Genes/Transcripts Low   : 2085 10936
Genes/Transcripts Middle: 6392 34599
Genes/Transcripts High  : 1877 8816


In [8]:
def length_filter(counts,minimum,maximum):
    filtered = []
    for count in counts:
        tot = np.sum(count)
        if tot>=minimum and tot<=maximum:
            filtered.append(count)
    return filtered

In [9]:
low_counts    = length_filter(low_counts,2000,4000)
print('Genes/Transcripts Low   :',len(low_genes),len(low_counts))
middle_counts = length_filter(middle_counts,2000,4000)
print('Genes/Transcripts Middle:',len(middle_genes),len(middle_counts))
high_counts   = length_filter(high_counts,2000,4000)
print('Genes/Transcripts High  :',len(high_genes),len(high_counts))

Genes/Transcripts Low   : 2085 2517
Genes/Transcripts Middle: 6392 5548
Genes/Transcripts High  : 1877 392


In [10]:
def compute_average_vector(counts):
    means = np.mean(counts,axis=0)
    return means
low_avg = compute_average_vector(low_counts)
middle_avg = compute_average_vector(middle_counts)
high_avg = compute_average_vector(high_counts)

In [11]:
def distance(a,b):
    ss = 0
    dim = len(a)
    for i in range(dim):
        ai = a[i]
        bi = b[i]
        df = ai-bi
        sq = df**2
        ss += sq
    return np.sqrt(ss)

In [13]:
print('dist(low,middle) =',distance(low_avg,middle_avg))
print('dist(middle,high)=',distance(middle_avg,high_avg))
print('dist(low,high)   =',distance(low_avg,high_avg))
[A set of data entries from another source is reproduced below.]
Lemma auth_response_carries_password_hash_witness :
  (exists st' u tok,
      register Toy.bcrypt_hash Toy.jwt_sign Toy.JWT_SECRET Toy.env0
               Toy.register_alice initial_state
        = (st', Respond 201 (AuthBody "User registered successfully!!" u tok)) /\
      users st' = [u] /\
      User.password u = Toy.bcrypt_hash "pw1" 10 "salt") /\
  (exists u tok,
      login Toy.bcrypt_compare Toy.jwt_sign Toy.JWT_SECRET Toy.env1
            Toy.login_alice Toy.registered
        = (Toy.registered,
           Respond 200 (AuthBody "User logged in successfully!" u tok)) /\
      u ∈ users Toy.registered /\
      Toy.bcrypt_compare "pw1" (User.password u) = true).
Proof.
  destruct (auth_response_carries_password_hash Toy.bcrypt_hash
              Toy.bcrypt_compare Toy.jwt_sign Toy.JWT_SECRET)
    as (Hreg & Hlog & Hreg_ok & Hlog_ok).
  split.
  - destruct (Hreg_ok Toy.env0 Toy.register_alice initial_state)
      as (st' & b & Hr).
    + intros k. reflexivity.
    + intros u Hu. by apply elem_of_nil in Hu.
    + destruct (Hreg _ _ _ _ _ Hr) as (u & tok & -> & Hus & Hp & _).
      exists st', u, tok. split; [exact Hr|]. split; [exact Hus|exact Hp].
  - destruct (Hlog_ok Toy.env1 Toy.login_alice Toy.registered Toy.alice)
      as (b & Hl).
    + reflexivity.
    + reflexivity.
    + reflexivity.
    + destruct (Hlog _ _ _ _ _ Hl) as (u & tok & -> & _ & _ & Hin & Hc & _).
      exists u, tok. split; [exact Hl|]. split; [exact Hin|exact Hc].
Defined.

Lemma owner_existence_invariant_witness :
  owner_exists
    (app Toy.bcrypt_hash Toy.bcrypt_compare Toy.jwt_sign Toy.jwt_verify
         Toy.JWT_SECRET POST_upload Toy.env1 (Toy.upload_notes "hello")
         (app Toy.bcrypt_hash Toy.bcrypt_compare Toy.jwt_sign Toy.jwt_verify
              Toy.JWT_SECRET POST_register Toy.env0 Toy.register_alice
              initial_state).1).1.
Proof.
  eapply (owner_existence_invariant Toy.bcrypt_hash Toy.bcrypt_compare
            Toy.jwt_sign Toy.jwt_verify Toy.JWT_SECRET toy_jwt_verify_sign).
  apply reachable_step.
  - apply reachable_step.
    + apply reachable_init.
    + intros tok d Hh. unfold Toy.register_alice in Hh.
      cbn [headers] in Hh. by rewrite lookup_empty in Hh.
  - intros tok d Hh _. unfold Toy.upload_notes in Hh.
    cbn [headers] in Hh.
    rewrite lookup_singleton_eq in Hh. injection Hh as <-.
    apply elem_of_app. right. left.
Defined.

(** ** The further properties on concrete requests *)

Lemma get_file_outcomes_witness :
  In (mkGridFile "files" 7 "a.txt" "text/plain" 1 "a")
     (gridfs Toy.two_buckets) /\
  (get_file Toy.env_gridfs_down Toy.get_7 Toy.two_buckets).2
    = RetrievalError /\
  (get_file Toy.env0 Toy.get_7 Toy.two_buckets).2 = NotFound.
Proof.
  split; [left; reflexivity|]. split.
  - destruct (get_file_outcomes Toy.env_gridfs_down Toy.get_7 Toy.two_buckets)
      as (_ & H & _).
    apply H. reflexivity.
  - destruct (get_file_outcomes Toy.env0 Toy.get_7 Toy.two_buckets)
      as (_ & _ & H & _).
    apply H. reflexivity.
Defined.

Lemma delete_file_idempotent_witness :
  (delete_file Toy.env_gridfs_down Toy.delete_7
     (delete_file Toy.env0 Toy.delete_7 Toy.two_buckets).1).1
    = (delete_file Toy.env0 Toy.delete_7 Toy.two_buckets).1.
Proof.
  apply (delete_file_idempotent Toy.env0 Toy.env_gridfs_down Toy.delete_7
           Toy.two_buckets).
  reflexivity.
Defined.

Lemma upload_requires_verified_token_witness :
  post_upload Toy.jwt_verify Toy.JWT_SECRET Toy.env0 Toy.upload_garbage
              Toy.registered = (Toy.registered, Unauthorized) \/
  post_upload Toy.jwt_verify Toy.JWT_SECRET Toy.env0 Toy.upload_garbage
              Toy.registered = (Toy.registered, InvalidToken).
Proof.
  apply (upload_requires_verified_token Toy.jwt_verify Toy.JWT_SECRET
           Toy.env0 Toy.upload_garbage Toy.registered).
  intros tok d Hh Hv. unfold Toy.upload_garbage in Hh. cbn [headers] in Hh.
  rewrite lookup_singleton_eq in Hh. injection Hh as <-.
  vm_compute in Hv. discriminate.
Defined.

Lemma upload_metadata_failure_orphans_blob_witness :
  (post_upload Toy.jwt_verify Toy.JWT_SECRET Toy.env_first_down
               (Toy.upload_notes "hello") Toy.registered).2
    = Unhandled "MongoError" /\
  gridfs (post_upload Toy.jwt_verify Toy.JWT_SECRET Toy.env_first_down
                      (Toy.upload_notes "hello") Toy.registered).1
    = gridfs Toy.registered ++ [stored_blob Toy.registered (Toy.notes "hello")] /\
  files (post_upload Toy.jwt_verify Toy.JWT_SECRET Toy.env_first_down
                     (Toy.upload_notes "hello") Toy.registered).1
    = files Toy.registered /\
  users (post_upload Toy.jwt_verify Toy.JWT_SECRET Toy.env_first_down
                     (Toy.upload_notes "hello") Toy.registered).1
    = users Toy.registered.
Proof.
  apply (upload_metadata_failure_orphans_blob Toy.jwt_verify Toy.JWT_SECRET
           toy_jwt_verify_empty Toy.env_first_down (Toy.upload_notes "hello")
           Toy.registered Toy.alice_token (mkDecoded Toy.alice_claims 1000)).
  - reflexivity.
  - reflexivity.
  - apply lookup_singleton_eq.
  - apply toy_jwt_verify_sign.
  - reflexivity.
Defined.
(** [s.split(c, limit)]: the string is split at every [c] and only the
    first [limit] pieces are kept. *)
Definition split (s : string) (c : ascii) (limit : nat) : list string :=
  firstn limit (split_all s c).

(** A string is falsy exactly when it is empty. *)
Definition falsy (s : string) : bool :=
  match s with
  | EmptyString => true
  | _ => false
  end.

(** An optional string ([undefined] or a string) is falsy when it is
    [undefined] or empty. *)
Definition falsy_opt (o : option string) : bool :=
  match o with
  | None => true
  | Some s => falsy s
  end.

(** [`${x}`] of a value that may be [undefined]. *)
Definition show (o : option string) : string :=
  match o with
  | Some s => s
  | None => "undefined"
  end.

(** [obj[key]] on an object held as an association list. *)
Fixpoint lookup {V : Type} (key : string) (obj : list (string * V)) : option V :=
  match obj with
  | [] => None
  | (k, v) :: obj' => if String.eqb k key then Some v else lookup key obj'
  end.

(** The members of [Object.prototype], which every object made by
    [JSON.parse] inherits: functions, and the accessor [__proto__]; each
    reads as a truthy value. *)
Definition prototypeMembers : list string :=
  ["constructor"; "hasOwnProperty"; "isPrototypeOf"; "propertyIsEnumerable";
   "toLocaleString"; "toString"; "valueOf"; "__defineGetter__";
   "__defineSetter__"; "__lookupGetter__"; "__lookupSetter__"; "__proto__"].

(** What [obj[key]] finds on an object made by [JSON.parse]: an own
    property, else a member of [Object.prototype], else [undefined]. *)
Inductive Read (V : Type) : Type :=
| Own (v : V)
| Inherited
| Undefined.

Arguments Own {V} v.
Arguments Inherited {V}.
Arguments Undefined {V}.

Definition read {V : Type} (key : string) (obj : list (string * V)) : Read V :=
  match lookup key obj with
  | Some v => Own v
  | None =>
      if existsb (String.eqb key) prototypeMembers then Inherited else Undefined
  end.

(** [Object.keys(obj)]. *)
Definition keys {V : Type} (obj : list (string * V)) : list string :=
  map fst obj.

(** [arr.includes(x)] on an array of strings. *)
Fixpoint mem (x : string) (arr : list string) : bool :=
  match arr with
  | [] => false
  | y :: arr' => String.eqb y x || mem x arr'
  end.

(** [arr.pop()]: the last element and the array without it. *)
Fixpoint pop {A : Type} (arr : list A) : option (A * list A) :=
  match arr with
  | [] => None
  | x :: arr' =>
      match pop arr' with
      | None => Some (x, [])
      | Some (y, rest) => Some (y, x :: rest)
      end
  end.

(** [arr.push(x)]. *)
Definition push {A : Type} (arr : list A) (x : A) : list A :=
  (arr ++ [x])%list.

(** [set.add(x)] on a [Set] of strings held in insertion order. *)
Definition add (set : list string) (x : string) : list string :=
  if mem x set then set else push set x.

(** [Array.from(new Set(arr))]: the elements in order of first
    occurrence. *)
Definition unique (arr : list string) : list string :=
  fold_left add arr [].

End Js.

(* ================================================================= *)
(** ** deno.ts: splitting lock keys *)

(** [denoStoreId]: the first ['/'] becomes ['+']. *)
Definition denoStoreId (packageAtVersion : string) : string :=
  Js.replace packageAtVersion "/" "+".
(** * TaskProcessManagerMax: a shallow embedding of the process-task scheduler

    The development models [src/TaskProcessManagerMax.ts]: the fields of the
    class, the Node.js event loop around it (live child processes with their
    attached listeners, pending timers, suspended [runSingle] loops and
    grouped lanes) and every public method.  Hooks are optional callbacks of
    the class; a hook call is recorded in a trace when the hook is installed.

    Modelling conventions.
    - A hook is an observer: it neither calls back into the manager nor
      suspends on an event of the loop, so the code between two event-loop
      turns runs as one transition.
    - [spawn] succeeds and yields a child with a fresh pid.
    - The environment decides when a live child emits data or closes, and
      with which exit code and signal; [child.kill] only records the signal. *)

From Stdlib Require Import ZArith.
From stdpp Require Import base list gmap strings.



(** ** JavaScript arrays

    An array cell is a hole (reads as [undefined]), [null] or a value.  A
    write past the end extends the array with holes. *)

Inductive Cell (A : Type) : Type :=
| Hole
| Null
| Val (a : A).
Arguments Hole {A}.
Arguments Null {A}.
Arguments Val {A} a.

Definition js_get {A} (l : list (Cell A)) (i : nat) : Cell A :=
  match l !! i with
  | Some c => c
  | None => Hole
  end.

Definition js_set {A} (l : list (Cell A)) (i : nat) (v : Cell A) : list (Cell A) :=
  if decide (i < length l) then <[i := v]> l
  else l ++ replicate (i - length l) Hole ++ [v].

(** [Array.prototype.findIndex]: the callback sees the element and its index;
    [None] stands for the result [-1]. *)
Fixpoint findIndex_from {A} (p : A -> nat -> bool) (l : list A) (i : nat) : option nat :=
  match l with
  | [] => None
  | x :: l' => if p x i then Some i else findIndex_from p l' (S i)
  end.

Definition findIndex {A} (p : A -> nat -> bool) (l : list A) : option nat :=
  findIndex_from p l 0.

Definition includes (l : list nat) (i : nat) : bool := bool_decide (i ∈ l).

(** [l.filter(idx => idx !== i)] *)
Definition without (i : nat) (l : list nat) : list nat := filter (λ idx, idx ≠ i) l.

(** [if (!l.includes(i)) l.push(i)] *)
Definition push_new (i : nat) (l : list nat) : list nat :=
  if includes l i then l else l ++ [i].

(** ** [Map<number, ChildProcess>]: insertion-ordered, keyed by task index *)

Fixpoint map_get (k : nat) (m : list (nat * nat)) : option nat :=
  match m with
  | [] => None
  | (k', v) :: m' => if decide (k' = k) then Some v else map_get k m'
  end.

Fixpoint map_set (k v : nat) (m : list (nat * nat)) : list (nat * nat) :=
  match m with
  | [] => [(k, v)]
  | (k', v') :: m' => if decide (k' = k) then (k, v) :: m' else (k', v') :: map_set k v m'
  end.

Definition map_delete (k : nat) (m : list (nat * nat)) : list (nat * nat) :=
  filter (λ e, e.1 ≠ k) m.

Definition map_has (k : nat) (m : list (nat * nat)) : bool :=
  bool_decide (k ∈ m.*1).

(** ** Data model *)

Inductive Signal := SIGTERM | SIGKILL | SIGINT | SIGHUP | SIGQUIT.

Inductive Level := LDebug | LInfo | LWarn | LError.

Definition levels (l : Level) : nat :=
  match l with LDebug => 0 | LInfo => 1 | LWarn => 2 | LError => 3 end.

Inductive Status := Waiting | Running | Done | Failed | Timeout | Cancelled | Stopped.

Global Instance Status_eq_dec : EqDecision Status.
Proof. solve_decision. Defined.

(** [System.ITask]; [options] and [meta] are opaque to the manager. *)
Record ITask := {
  command : string;
  args : option (list string);
  options : option nat;
  meta : option nat;
  timeout : option N
}.

(** Which optional callbacks of the class are installed. *)
Record Hooks := {
  beforeStart : bool; afterStart : bool;
  beforeStop : bool; afterStop : bool;
  beforePause : bool; afterPause : bool;
  beforeRunTask : bool; afterRunTask : bool;
  beforeStopTask : bool; afterStopTask : bool; onStopTask : bool;
  onTaskStdout : bool; onTaskStderr : bool;
  onTasksRunning : bool; onAllTasksDone : bool; onDestroy : bool;
  onTaskError : bool; onLog : bool; onTaskTimeout : bool;
  onTaskRetry : bool; onTaskDone : bool; onGroupDone : bool
}.

(** The constructor parameters and public settings; no method writes them. *)
Record Config := {
  totalThreads : nat;
  sleep : N;
  maxRetry : nat;
  defaultTimeout : N;
  retryDelay : N;
  globalRetryLimit : nat;
  logLevel : Level;
  killSignal : Signal;
  hooks : Hooks
}.

(** The message and data of a [log] call. *)
Inductive LogMsg :=
| MsgAlreadyRunning
| MsgStopTask (idx : nat)
| MsgCancelTask (idx : nat)
| MsgStartTask (idx : nat) (task : ITask)
| MsgTaskTimeout (idx : nat) (timeoutMs : N)
| MsgTaskDone (idx : nat)
| MsgRetryTask (idx retry : nat)
| MsgGlobalRetryLimit (globalRetryCount : nat)
| MsgTaskFailed (idx : nat)
| MsgRunGroup (gIdx tIdx : nat) (task : ITask).

(** What the outside world observes: hook calls with their arguments, and
    the calls to [spawn] and [child.kill]. *)
Inductive Event :=
| EvBeforeStart (tasks : list (Cell ITask))
| EvAfterStart
| EvBeforeStop
| EvAfterStop
| EvBeforePause
| EvAfterPause
| EvBeforeRunTask (thread index : nat) (task : ITask)
| EvAfterRunTask (pid thread index : nat) (task : ITask)
    (code : option Z) (signal : option Signal) (stdout stderr : string)
| EvBeforeStopTask (index : nat) (task : Cell ITask)
| EvAfterStopTask (index : nat) (task : Cell ITask)
| EvOnStopTask (index : nat) (task : Cell ITask)
| EvTaskStdout (thread index : nat) (task : ITask) (data : string)
| EvTaskStderr (thread index : nat) (task : ITask) (data : string)
| EvTasksRunning (processing processed : list nat) (threads : list (Cell nat))
| EvAllTasksDone (total : nat)
| EvDestroy
| EvTaskError (thread index : nat) (task : ITask)
    (code : option Z) (signal : option Signal) (stderr : string)
| EvLog (level : Level) (msg : LogMsg)
| EvTaskTimeout (index : nat) (task : ITask)
| EvTaskRetry (index retryCount : nat)
| EvTaskDone (index : nat) (task : ITask)
| EvGroupDone (gIdx : nat) (group : list ITask)
| EvSpawn (pid : nat) (task : ITask)
| EvKill (pid : nat) (signal : Signal).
dist(low,middle) = 70.54739087237033
dist(middle,high)= 37.45022931134671
dist(low,high)   = 106.52814939423472


In [14]:
def average_distance(data,center):
    tot = 0
    for counts in data:
        dist = distance(counts,center)
        tot += dist
    avg = tot / len(data)
    return avg

In [15]:
low_avg_dist = average_distance(low_counts,low_avg)
print('avg(low - avg(low))  ',low_avg_dist)
high_avg_dist = average_distance(high_counts,high_avg)
print('avg(high - avg(high))',high_avg_dist)

avg(low - avg(low))   95.94030416773376
avg(high - avg(high)) 78.62989749143739


In [16]:
low_high_avg_dist = average_distance(low_counts,high_avg)
print('avg(low - avg(high))',low_high_avg_dist)
high_low_avg_dist = average_distance(high_counts,low_avg)
print('avg(high - avg(low))',high_low_avg_dist)

avg(low - avg(high)) 139.8907798504645
avg(high - avg(low)) 132.26876624371477


Ideas:

Narrow the RNA set to just extremes, Gudenas-style.

The following vectors have 256 counts.

Compute the mean vector for high and for low RCI.

Compute vector of presence/absence i.e. sequences with this K-mer.

Compute mean & stdev distance to the mean vector.

Are nuclear RNA more like the nuclear mean vector?